**Input data**
--

(* ===== verification/Pmm.v ===== *)
(** * The physical page allocator (kernel/mem.c)

    State [pmm]: the bitmap and the four counters of kernel/mem.c.  A set bit is a
    page in use.  [pmm_init] reads the multiboot tags from memory [m]; the address
    of [page_bitmap], which the linker chooses, is the parameter [bitmap_addr]. *)

From S2P Require Import Prelude CMem.

Definition MAX_PHYS_PAGES : Z := 131072.
Definition BITMAP_SIZE : Z := (MAX_PHYS_PAGES + 7) / 8.

Record pmm := mkPmm {
  page_bitmap : list Z;
  total_pages : Z;
  free_pages : Z;
  mem_start : Z;
  mem_end : Z
}.

Definition set_bitmap (b : list Z) (s : pmm) : pmm :=
  mkPmm b (total_pages s) (free_pages s) (mem_start s) (mem_end s).
Definition set_total (n : Z) (s : pmm) : pmm :=
  mkPmm (page_bitmap s) n (free_pages s) (mem_start s) (mem_end s).
Definition set_free (n : Z) (s : pmm) : pmm :=
  mkPmm (page_bitmap s) (total_pages s) n (mem_start s) (mem_end s).
Definition set_end (e : Z) (s : pmm) : pmm :=
  mkPmm (page_bitmap s) (total_pages s) (free_pages s) (mem_start s) e.

(** ** The bitmap *)

(** [page_bitmap[page / 8] = f(page_bitmap[page / 8])] *)
Definition bitmap_update (page : Z) (f : Z -> Z) : M pmm unit :=
  s <-- get ;;
  b <-- of_option (aget (page_bitmap s) (page / 8)) ;;
  l <-- of_option (aset (page_bitmap s) (page / 8) (f b)) ;;
  put (set_bitmap l s).

Definition bitmap_set (page : Z) : M pmm unit :=
  bitmap_update page (λ b, u8 (Z.lor b (Z.shiftl 1 (page mod 8)))).

Definition bitmap_clear (page : Z) : M pmm unit :=
  bitmap_update page (λ b, u8 (Z.land b (Z.lnot (Z.shiftl 1 (page mod 8))))).

Definition bitmap_test (page : Z) : M pmm Z :=
  s <-- get ;;
  b <-- of_option (aget (page_bitmap s) (page / 8)) ;;
  ret (Z.land b (Z.shiftl 1 (page mod 8))).

Definition reserve_region (base length : Z) : M pmm unit :=
  let start_page := base / 4096 in
  let end_page := u64 (base + length + 4095) / 4096 in
  for_range start_page end_page bitmap_set.

(** ** Reading the multiboot information *)

Definition mbi_next (tag size : Z) : Z :=
  u64 (tag + Z.land (u32 (size + 7)) (u32 (Z.lnot 7))).

(** The body of the [for (p = start_page; ...)] loop of [pmm_init]. *)
Definition release_page (p : Z) : M pmm unit :=
  bitmap_clear p ;;;
  modify (λ s, set_total (u64 (total_pages s + 1)) s) ;;;
  modify (λ s, set_free (u64 (free_pages s + 1)) s).

(** One available memory map entry. *)
Definition add_region (base length : Z) : M pmm unit :=
  let end_ := u64 (base + length) in
  modify (λ s, if mem_end s <? end_ then set_end end_ s else s) ;;;
  for_range (base / 4096) (end_ / 4096) release_page.

(** The loop over the entries of a memory map tag. *)
Fixpoint mmap_loop (fuel : nat) (m : mem) (entry limit entry_size : Z) : M pmm unit :=
  match fuel with
  | O => nofuel
  | S fuel' =>
      if entry <? limit then
        type <-- of_option (load 4 m (entry + 16)) ;;
        (if negb (type =? 1) then ret tt
         else
           base <-- of_option (load 8 m entry) ;;
           length <-- of_option (load 8 m (entry + 8)) ;;
           add_region base length) ;;;
        mmap_loop fuel' m (entry + entry_size) limit entry_size
      else ret tt
  end.

(** The loop over the tags. *)
Fixpoint tag_loop (fuel : nat) (m : mem) (tag : Z) : M pmm unit :=
  match fuel with
  | O => nofuel
  | S fuel' =>
      type <-- of_option (load 4 m tag) ;;
      if type =? 0 then ret tt
      else
        size <-- of_option (load 4 m (tag + 4)) ;;
        (if type =? 6 then
           entry_size <-- of_option (load 4 m (tag + 8)) ;;
           mmap_loop fuel' m (tag + 16) (tag + size) entry_size
         else ret tt) ;;;
        tag_loop fuel' m (mbi_next tag size)
  end.

(** [for (i = 0; i < BITMAP_SIZE; i++) page_bitmap[i] = 0xFF;] *)
Definition full_bitmap : list Z := replicate (Z.to_nat BITMAP_SIZE) 0xFF.
#[global] Opaque full_bitmap.

Definition pmm_init (fuel : nat) (m : mem) (bitmap_addr mbi : Z) : M pmm unit :=
  modify (set_bitmap full_bitmap) ;;;
  modify (λ s, mkPmm (page_bitmap s) 0 0 0x100000 0) ;;;
  tag_loop fuel m (mbi + 8) ;;;
  reserve_region 0 0x100000 ;;;
  reserve_region bitmap_addr BITMAP_SIZE.

(** ** Allocation *)

(** [for (p = mem_start / 4096; p < mem_end / 4096; p++) if (!bitmap_test(p)) ...] *)
Fixpoint alloc_scan (n : nat) (p : Z) : M pmm Z :=
  match n with
  | O => ret 0
  | S n' =>
      t <-- bitmap_test p ;;
      if negb (truth t) then
        bitmap_set p ;;;
        modify (λ s, set_free (u64 (free_pages s - 1)) s) ;;;
        ret (p * 4096)
      else alloc_scan n' (p + 1)
  end.

Definition pmm_alloc_page : M pmm Z :=
  s <-- get ;;
  alloc_scan (Z.to_nat (mem_end s / 4096 - mem_start s / 4096)) (mem_start s / 4096).

Definition pmm_free_page (page : Z) : M pmm unit :=
  let p := page / 4096 in
  t <-- bitmap_test p ;;
  if negb (truth t) then ret tt
  else
    bitmap_clear p ;;;
    modify (λ s, set_free (u64 (free_pages s + 1)) s).

Definition pmm_total_pages : M pmm Z := gets total_pages.
Definition pmm_free_count : M pmm Z := gets free_pages.

(** ** Abstract view and invariant *)

(** The page is marked in use. *)
Definition page_used (s : pmm) (p : Z) : bool :=
  match aget (page_bitmap s) (p / 8) with
  | Some b => Z.testbit b (p mod 8)
  | None => true
  end.

Record pmm_wf (s : pmm) : Prop := {
  wf_len : Z.of_nat (length (page_bitmap s)) = BITMAP_SIZE;
  wf_bytes : Forall (λ b, 0 <= b < 256) (page_bitmap s);
  wf_free : 0 <= free_pages s < 2 ^ 64;
  wf_start : 4096 <= mem_start s;
  wf_end : mem_end s / 4096 <= MAX_PHYS_PAGES
}.

(** The pages [pmm_alloc_page] may hand out. *)
Definition in_range (s : pmm) (p : Z) : Prop :=
  mem_start s / 4096 <= p < mem_end s / 4096.

(** [t] is [s] with the page [p] marked [b] and the free count changed by [d]. *)
Record marked (s t : pmm) (p : Z) (b : bool) (d : Z) : Prop := {
  mk_used : forall q, 0 <= q -> page_used t q = if decide (q = p) then b else page_used s q;
  mk_total : total_pages t = total_pages s;
  mk_free : free_pages t = u64 (free_pages s + d);
  mk_start : mem_start t = mem_start s;
  mk_end : mem_end t = mem_end s
}.

Lemma wf_byte s i b : pmm_wf s -> aget (page_bitmap s) i = Some b -> 0 <= b < 256.
Proof.
  intros Hs [_ H]%aget_Some. pose proof (wf_bytes _ Hs) as Hb.
  by apply (Forall_lookup_1 _ _ _ _ Hb H).
Qed.

Lemma div8_range p : 0 <= p < MAX_PHYS_PAGES -> 0 <= p / 8 < BITMAP_SIZE.
Proof.
  unfold MAX_PHYS_PAGES, BITMAP_SIZE. change ((MAX_PHYS_PAGES + 7) / 8) with 16384.
  intros. split; [apply Z.div_pos; lia|apply Z.div_lt_upper_bound; lia].
Qed.

Lemma page_byte s p :
  pmm_wf s -> 0 <= p < MAX_PHYS_PAGES -> exists b, aget (page_bitmap s) (p / 8) = Some b.
Proof.
  intros Hs Hp. destruct (aget_is_Some (page_bitmap s) (p / 8)) as [b Hb]; [|by exists b].
  rewrite (wf_len _ Hs). by apply div8_range.
Qed.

--

**Work to be completed**
Take every line from the data that contains the word "else".

**Task result**
  modify (λ s, if mem_end s <? end_ then set_end end_ s else s) ;;;
         else
      else ret tt
      else
         else ret tt) ;;;
      else alloc_scan n' (p + 1)
  else
  mk_used : forall q, 0 <= q -> page_used t q = if decide (q = p) then b else page_used s q;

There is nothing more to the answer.